Curation Policy

From BugSigDB

Microbial Signature Curation Project Policy[edit]

Scope of BugSigDB[edit]

BugSigDB is a comprehensive database of microbial signatures which enables comparison of microbiome studies to previously published results. In general, the scope of papers that BugSigDB is intended to represent includes:

  • microbiomes associated with any host (if your host of interest is not yet listed here, ask an administrator to add it)
  • differential abundance between different conditions (for example experiment vs control, case vs control, time 1 vs time 2, high exposure vs low exposure). There are rare exceptions to this rule, such as the Body site-typical microbiome signatures for human children and adults.
  • both peer-reviewed results and pre-prints are allowed.

Curation workflow[edit]

The basic workflow for curation of a new study is as follows:

Curation workflow

Add a new study[edit]

  • Add a Study. If a PubMed ID is available, enter it and you do not need to enter the DOI or URI. Mark the page complete + save page.
  • Add a new Experiment

Study Design[edit]

Study Design
Design Experimental or Observational Characteristics Example
Case-Control Observational Participants are selected for study based on whether they have (cases) or do not have (controls) the exposure or health outcome of interest. A subset of a larger prospective cohort study or cross-sectional observational study, where participants are selected based on an exposure or health outcome of interest, becomes a "nested" case-control study (Cigarette smoking and the oral microbiome in a large study of American adults). A comparison of the oral microbiomes of heavy smokers to non-smokers
Cross-sectional observational, not case-control Observational Cross-sectional observational refers to comparison of different individuals at a point in time, based on observation of their exposure or health outcome of interest. Unlike a case-control, participants are not selected based on this exposure or health outcome - such as an analysis of pack-years of lifetime cigarette exposure that includes participants regardless of smoking history and current smoking status. Individuals can also be compared based on some socio-demographic characteristics (race, educational level, towns, hospitals, etc.) - such as a population-based New York study where the oral microbiomes of different individuals were compared based on various sociodemographic characteristics such as race/ethnicity, family income, education, sex. Sociodemographic variation in the oral microbiome
Randomized Controlled Trial (RCT) Experimental An RCT is a study where participants are randomized to receive a treatment (generally a drug, therapy, diet, etc.) The defining characteristic is that the treatment or exposure is assigned intentionally and randomly to participants by the researchers, not that the study occurs in a clinic.

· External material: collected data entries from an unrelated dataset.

(* ===== verification/Backend.v ===== *)
(** * internal/pool/pool.go: backend connections and the pools behind the router

    [Pool] models the pool under concurrency and leaves dialing to the environment.  This file has
    the rest of pool.go: dialing with TLS, AUTH and READONLY, reading and writing on a connection,
    and [Get], [Put], [Drop], [Close] and [New] as functions, run by one goroutine at a time, over the
    sockets of the operating system (class [Transport]).

    The two models are related: every sequence of these functions is a run of the step relation of
    [Pool] ([pool_refines]).  A set of pools, one per address, implements the interface the router
    and the sessions are verified against ([pools_network], [pools_laws]).

    A [Get] that finds the pool full waits for another goroutine or for the end of its context; here
    nobody else runs, so the context ends.  Pools are created at the first [Get] of their address. *)

From Stdlib Require Import ZArith Lia Strings.Byte Permutation.
From stdpp Require Import base list strings numbers option sets gmap relations.
From S2P Require Import Prelude Resp Pool Router.

(** ** Sockets *)

Class Transport (T H : Type) := {
  tr_ctx : T -> option bytes;                    (* ctx.Err() *)
  tr_expire : T -> T * bytes;                    (* wait for ctx.Done(); ctx.Err() *)
  tr_dial : T -> bytes -> T * (bytes + H);       (* net.Dialer.DialContext *)
  tr_handshake : T -> H -> T * option bytes;     (* tls.Conn.HandshakeContext *)
  tr_write : T -> H -> bytes -> T * option bytes;(* net.Conn.Write before the deadline *)
  tr_read : T -> H -> T * (bytes + value);       (* resp.Reader.ReadValue before the deadline *)
  tr_close : T -> H -> T }.                      (* net.Conn.Close *)

(** The sockets that are open, and the frames written to each. *)
Class TransportLaws (T H : Type) `{!Transport T H} := {
  opened : T -> list H;
  log : T -> H -> list bytes;
  expire_keeps t t' e : tr_expire t = (t', e) -> opened t' = opened t ∧ log t' = log t;
  dial_fails t a t' e : tr_dial t a = (t', inl e) -> opened t' = opened t ∧ log t' = log t;
  dial_opens t a t' h : tr_dial t a = (t', inr h) ->
    opened t' ≡ₚ h :: opened t ∧ h ∉ opened t ∧ log t' h = [] ∧ forall h', h' ≠ h -> log t' h' = log t h';
  handshake_keeps t h t' e : tr_handshake t h = (t', e) -> opened t' = opened t ∧ log t' = log t;
  write_logs t h f t' e : tr_write t h f = (t', e) ->
    opened t' = opened t ∧ log t' h = log t h ++ [f] ∧ forall h', h' ≠ h -> log t' h' = log t h';
  tread_keeps t h t' r : tr_read t h = (t', r) -> opened t' = opened t ∧ log t' = log t;
  close_closes t h l : opened t ≡ₚ h :: l -> opened (tr_close t h) ≡ₚ l ∧ log (tr_close t h) = log t }.

(** [newPool] of the router fixes these; [MinIdle] and [MaxSize] come from the configuration. *)
Record Options := mkOptions {
  oMinIdle : Z; oMaxSize : Z; oTLS : bool; oUsername : bytes; oPassword : bytes; oReadOnly : bool }.

Section Backend.
Context {T H : Type} `{!Transport T H}.

(** ** Connections *)

Definition WriteRaw (t : T) (h : H) (frame : bytes) : T * option bytes := tr_write t h frame.

Definition DoRaw (t : T) (h : H) (frame : bytes) : T * (bytes + value) :=
  let '(t, err) := tr_write t h frame in
  match err with
  | Some e => (t, inl e)
  | None => tr_read t h
  end.

Definition Do (t : T) (h : H) (argv : list slice) : T * (bytes + value) := DoRaw t h (EncodeCommand [] argv).

Definition conn_roundTrip (t : T) (h : H) (argv : list slice) : T * option bytes :=
  let '(t, res) := Do t h argv in
  (t, match res with
      | inl e => Some e
      | inr v => if IsError v then Some (B "backend: " ++ content (vStr v)) else None
      end).

Definition auth_argv (user pass : bytes) : list slice :=
  if negb (user ==b []) then [BS "AUTH"; Some user; Some pass] else [BS "AUTH"; Some pass].

Definition auth (t : T) (h : H) (user pass : bytes) : T * option bytes :=
  conn_roundTrip t h (auth_argv user pass).

(** The three steps of [dial] after the connection is open; the connection is closed when one of them
    fails. *)
Definition guarded (step : T -> H -> T * option bytes) (need : bool) (h : H) (t : T) : T * option bytes :=
  if need then
    let '(t, err) := step t h in
    match err with Some e => (tr_close t h, Some e) | None => (t, None) end
  else (t, None).

Definition dial (o : Options) (addr : bytes) (t : T) : T * (bytes + H) :=
  let '(t, got) := tr_dial t addr in
  match got with
  | inl e => (t, inl (B "dial " ++ addr ++ B ": " ++ e))
  | inr h =>
    let '(t, err) := guarded tr_handshake (oTLS o) h t in
    match err with Some e => (t, inl e) | None =>
      let '(t, err) := guarded (fun t h => auth t h (oUsername o) (oPassword o)) (negb (oPassword o ==b [])) h t in
      match err with Some e => (t, inl e) | None =>
        let '(t, err) := guarded (fun t h => conn_roundTrip t h [BS "READONLY"]) (oReadOnly o) h t in
        match err with Some e => (t, inl e) | None => (t, inr h) end
      end
    end
  end.

(** ** One pool

    Connections are numbered in the order they were dialed; [spIdle] is the channel, [spGone] the
    connections closed. *)

Record spool := mkSpool {
  spIdle : list (nat * H); spClosed : bool; spActive : Z; spDials : nat; spGone : list nat }.

Definition limit (o : Options) : Z := if oMaxSize o <? 1 then 1 else oMaxSize o.

(** The connections [New] dials up front, until one fails. *)
Fixpoint prefill (o : Options) (addr : bytes) (n : nat) (p : spool) (t : T) : spool * T :=
  match n with
  | O => (p, t)
  | S n =>
      let '(t, got) := dial o addr t in
      match got with
      | inl _ => (p, t)
      | inr h => prefill o addr n
          (mkSpool (spIdle p ++ [(spDials p, h)]) (spClosed p) (spActive p) (S (spDials p)) (spGone p)) t
      end
  end.

Definition pool_New (o : Options) (addr : bytes) (t : T) : spool * T :=
  prefill o addr (Z.to_nat (if limit o <? oMinIdle o then limit o else oMinIdle o)) (mkSpool [] false 0 0 []) t.

Definition pool_wait (p : spool) (t : T) : spool * T * (bytes + nat * H) :=
  let '(t, e) := tr_expire t in (p, t, inl e).

Definition pool_Get (o : Options) (addr : bytes) (p : spool) (t : T) : spool * T * (bytes + nat * H) :=
  if spClosed p then (p, t, inl (B "pool closed")) else
  match spIdle p with
  | c :: l => (mkSpool l (spClosed p) (spActive p + 1) (spDials p) (spGone p), t, inr c)
  | [] =>
      if spActive p + Z.of_nat (length (spIdle p)) <? limit o then
        let '(t, got) := dial o addr t in
        match got with
        | inr h =>
            (mkSpool [] (spClosed p) (spActive p + 1) (S (spDials p)) (spGone p), t, inr (spDials p, h))
        | inl e => if bool_decide (tr_ctx t = None) then pool_wait p t else (p, t, inl e)
        end
      else pool_wait p t
  end.

Definition pool_Drop (c : nat * H) (p : spool) (t : T) : spool * T :=
  (mkSpool (spIdle p) (spClosed p) (spActive p - 1) (spDials p) (c.1 :: spGone p), tr_close t c.2).

Definition pool_Put (o : Options) (c : nat * H) (p : spool) (t : T) : spool * T :=
  if spClosed p || negb (Z.of_nat (length (spIdle p)) <? limit o) then pool_Drop c p t
  else (mkSpool (spIdle p ++ [c]) (spClosed p) (spActive p - 1) (spDials p) (spGone p), t).

Definition pool_Close (p : spool) (t : T) : spool * T :=
  if spClosed p then (p, t)
  else (mkSpool [] true (spActive p) (spDials p) (rev (map fst (spIdle p)) ++ spGone p),
        fold_left (fun t c => tr_close t c.2) (spIdle p) t).
End Backend.
Arguments spool : clear implicits.

(** ** The functions are runs of the concurrent pool

    [emb p ths]: the pool between two functions, with the goroutines [ths]. *)

Section Refinement.
Context {T H : Type} `{!Transport T H} (o : Options) (addr : bytes).
Implicit Types (p : spool H) (t : T) (ths : list pc) (i : nat).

Habitual dietary fibre intake influences gut microbiota response to an inulin-type fructan prebiotic: a randomised, double-blind, placebo-controlled, cross-over, human intervention study
Laboratory Experiment Experimental This type of study is often done using animal models, such as rats, pigs, mice, etc. The defining feature is that the researcher controls the contrast of interest, rather than just observing it, under controlled laboratory conditions. Effects of smoking on the lower respiratory tract microbiome in mice
Time series / longitudinal observational Observational The defining characteristic of this study design is an analysis comparing repeated observations of the same participant over time. This can be before and after an event or at multiple times. This analysis could be performed within a prospective cohort study, but the analysis over time or before and after event attribute distinguishes this from the Prospective Cohort design. A comparison of the infant gut microbiome before versus after the start of the covid-19 pandemic
Prospective Cohort Observational In prospective cohort studies, participants are recruited based on a common characteristic (biomarkers, residence, clinical variables, etc.) and they're followed up over time. Over time, some participants in the cohort develop the condition of interest (cases) and some participants don't (controls). Respiratory Tract Dysbiosis Is Associated with Worse Outcomes in Mechanically Ventilated Patients
Meta-analysis Either Meta-analysis attempts to pool information from all available, relevant literature or data to inform its conclusions. Pooling of e.g. two datasets or subsets collected by the authors doesn't count. Pooling of metagenomic studies of Colorectal Cancer to identify biomarkers

Create an Experiment[edit]

  • Associated with high and low bacterial abundance
  • When one study has more than one contrast, duplicate the experiment.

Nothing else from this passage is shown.